Wednesday, September 11, 2019

I Remember Rod Coneybeare

So there I was at The Hamilton Spectator in September 1971 and it was my first day on the job as TV critic.
My wonderful first features editor, Alex Beer, said he wanted me to start by surveying the state of children's TV and he even had the headline: "Sunshine Supermen".
And so the next morning I was on the bus to Buffalo to interview Commander Tom whose show for kids ran afternoons on WKBW-TV.
A day or so later I was on another bus --this time to Toronto to interview Bob Homme of CBC's Friendly Giant as well as Ernie Coombs who was Mr. Dressup.
That's my long winded way of saying I first met puppeteer Rod Coneybeare on the set of Mr. Dressup.
First shock: the series shared a studio up Jarvis Street with Knowlton Nash's The National news.
"We have to be out of here by 5 p.m.'' exclaimed Rod with that wry smile of his.
And so I spent a leisurely day on the set of this wonderful show. I saw the castle and the other sets.
I watched an unhurried taping as Homme said the introduction "Look up! Look way up!"
Friendly Giant was one of CBC-TV's greatest ever hits.
And yet Homme resolutely refused any commercialization of the show --there were no dolls or other accoutrements mass produced to sell to the kiddies.
"Guess I'm old fashioned," Homme smiled. "But the show is for kids and not the advertisers. I'll fight any effort at commercialization."
I loved watching the great rapport between Homme and Coneybeare who was the puppeteer and supplied the voices for Jerome the Giraffe andRusty the Rooster.
"I see Jerome as a kind of slow drawling Jimmy Stewart," Coneybeare said with a bit of a smile.
'"One thing we must never do is talk down to the kids. We treat them with kindness and courtesy and it has always worked out very well."
Homme came out of Wisconsin TV in the early 1950 as did his pal Mr. Rogers.
And I was surprised how much rehearsal went into every 15-minute show.
"We teach a little bit, we entertain a bit,"Coneybeare told me that day.
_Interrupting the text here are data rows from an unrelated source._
(* ===== verification/Session.v ===== *)
(** * The runtime facade ([runtime.py], lines 1249-1756, and [executor.py])

    [RustRuntimeSession] forwards to one private native session: it builds the canonical command
    envelopes, wraps the operation of a read so that only an exact JSON observation can enter the
    native cache, and validates what comes back.  [InvariantExecutor] is the executor over it.

    The native session is not Python, so it is a class of opaque types and calls.  A call that
    changes the native session returns the session after it. *)

From Stdlib Require Import Ascii String.
From stdpp Require Import base list.
From S2P Require Import Prelude PyStr PyNumber Sha256 Canonical Records Kernel Obligations Epistemic Orchestration Budget Progress Snapshot Receipts Strategy Lease.

Definition RUNTIME_ADMISSION_DOMAIN : pystr := u "ibae.runtime-admission-id.v1".

Class NativeRuntime {N : NativeSeals} := {
  native : Type;
  supervisor_authority : Type;
  (** [NativeRuntimeSession(session_key, limits.., continuation_context)] *)
  native_open : pystr → RuntimeLimits → option pystr → res native;
  native_take_authority : native → res (native * supervisor_authority);
  native_snapshot : native → res pystr;
  native_terminal_cycle_period : native → option Z;
  (** [dispatch(command, callback, grant_seal)]; the callback is given by what calling it does. *)
  native_dispatch : native → pystr → option (res pystr) → option grant_seal →
                    native * res (pystr * option receipt_seal);
  native_epoch_status : native → res pystr;
  native_authority_status : native → supervisor_authority → ContinuationState → res pystr;
  native_check_checkpoint : state_seal → native → ContinuationState → RuntimeSnapshot → res unit
}.

Section session.
Context {N : NativeSeals} {R : NativeRuntime}.

(** ** Observations *)

(** [require_exact_json_form] *)
Fixpoint require_exact_json_form (v : pyval) : res unit :=
  match v with
  | VNone | VBool _ | VInt _ | VFloat _ | VStr _ => Ok tt
  | VList l => res_iter require_exact_json_form l
  | VDict l =>
      let* keys := res_map (λ kv, match kv.1 with VStr k => Ok k | _ => Raise TypeError end) l in
      raise_if (negb (bool_decide (keys = sorted keys))) ValueError ;;*
      res_iter (λ kv, require_exact_json_form kv.2) l
  | VTuple _ | VOther => Raise TypeError
  end.

Definition rejected_text (reason_code : pystr) : res pystr :=
  canonical_json (obj [("reason_code", VStr reason_code); ("status", VStr (u "rejected"))]%string).

(** The exceptions that [invoke] turns into an invalid observation. *)
Definition invalid_observation (e : exn) : bool :=
  match e with TypeError | ValueError | OverflowError => true | _ => false end.

(** [invoke] of [_invocation]; [operation] is what calling the operation does. *)
Definition invocation (operation : res pyval) : res pystr :=
  match operation with
  | Raise _ => rejected_text (u "operation_failed")
  | Ok value =>
      match require_exact_json_form value ;;* CanonicalValue.from_value value with
      | Ok observation => Ok (u "{" ++ quote (u "observation") ++ u ":" ++ cv_text observation ++
                              u "," ++ quote (u "status") ++ u ":" ++ quote (u "ok") ++ u "}")
      | Raise e => if invalid_observation e then rejected_text (u "invalid_observation") else Raise e
      end
  end.

(** ** Transitions *)

Inductive transition_receipt :=
  | CommandReceipt (r : RuntimeReceipt)
  | LeaseApplication (r : RuntimeLeaseApplicationReceipt).

Record RuntimeTransition := {
  tn_observation : pyval;
  tn_receipt : transition_receipt
}.

(** [value[name]] of an arbitrary value. *)
Definition subscript (v : pyval) (name : string) : res pyval :=
  match v with VDict l => dict_item l (u name) | _ => Raise TypeError end.

(** The receipt is a lease application by its own protocol version. *)
Definition is_lease_application (receipt_record : pyval) : bool :=
  match receipt_record with
  | VDict l =>
      match dict_item l (u "protocol_version") with
      | Ok version => is_text version RUNTIME_LEASE_APPLICATION_PROTOCOL_VERSION
      | Raise _ => false
      end
  | _ => false
  end.

(** What [dispatch_canonical] makes of the native outcome. *)
Definition read_outcome (outcome_text : pystr) (native_seal : option receipt_seal) : res RuntimeTransition :=
  let* record := CanonicalRuntimeRecord.make outcome_text in
  let* outcome := CanonicalRuntimeRecord.to_value record in
  let* receipt_record := subscript outcome "receipt" in
  let* receipt :=
    if is_lease_application receipt_record then
      raise_if (Epistemic.is_some native_seal) ValueError ;;*
      let* r := RuntimeLeaseApplicationReceipt.make receipt_record in Ok (LeaseApplication r)
    else
      let* r := make_RuntimeReceipt receipt_record native_seal in Ok (CommandReceipt r) in
  let* observation := subscript outcome "observation" in
  Ok {| tn_observation := observation; tn_receipt := receipt |}.

Definition dispatch_canonical (n : native) (command_json : pystr) (operation : option (res pyval))
    (lease_grant_seal : option grant_seal) : native * res RuntimeTransition :=
  let callback := option_map invocation operation in
  let '(n', outcome) := native_dispatch n command_json callback lease_grant_seal in
  (n', let* r := outcome in read_outcome r.1 r.2).

(** A step that changes nothing unless the checks before it pass. *)
Definition with_checked {A B} (n : native) (checked : res A) (step : A → native * res B) : native * res B :=
  match checked with Ok a => step a | Raise e => (n, Raise e) end.

Definition dispatch_protocol (n : native) (command : pyval) (operation : option (res pyval))
    : native * res RuntimeTransition :=
  with_checked n (CanonicalRuntimeRecord.from_value command)
    (λ envelope, dispatch_canonical n (rr_text envelope) operation None).

(** ** Commands *)

Definition read_command (admission_id : pystr) (arguments : pyval) (dependency_fingerprint tool_name : pystr) : pyval :=
  obj [("admission_id", VStr admission_id); ("arguments", arguments); ("command_type", VStr (u "execute_read"));
       ("dependency_fingerprint", VStr dependency_fingerprint);
       ("protocol_version", VStr RUNTIME_PROTOCOL_VERSION); ("tool_name", VStr tool_name)]%string.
"And it works. By the time they go into Grade One we've lost them as daily viewers. Hopefully we've educated them and sent them on the way to be good and thoughtful to everyone they meet at school."
"I think I have a wonderful rapport with Rod," Homme said with a wide grin. "He's here because he wants to be --it's not for the money."
But the show absolutely had to be finished by 5 p.m.
"After that time they roll off our sets," Coneybeare told me. "And they roll in the set for The National."
Coneybeare also produced a CBC quiz show for a while --Yes, You're Wrong. And in later years he wrote for the Don Adams sitcom Check It Out which was produced in Toronto.
I had one later meeting with Coneybeare in the early1980s.
Toronto's Crest Theatre had been converted into a repertory house for old MGM flicks and I went one  Saturday afternoon to watch The Philadelphia Story.
I found a seat and looked up and there was Coneybeare smiling at me in the next seat.
"You have great taste in old movies," he cracked.
Coneybeare was 85 at his death and leaves his wife and several grown children and grandchildren.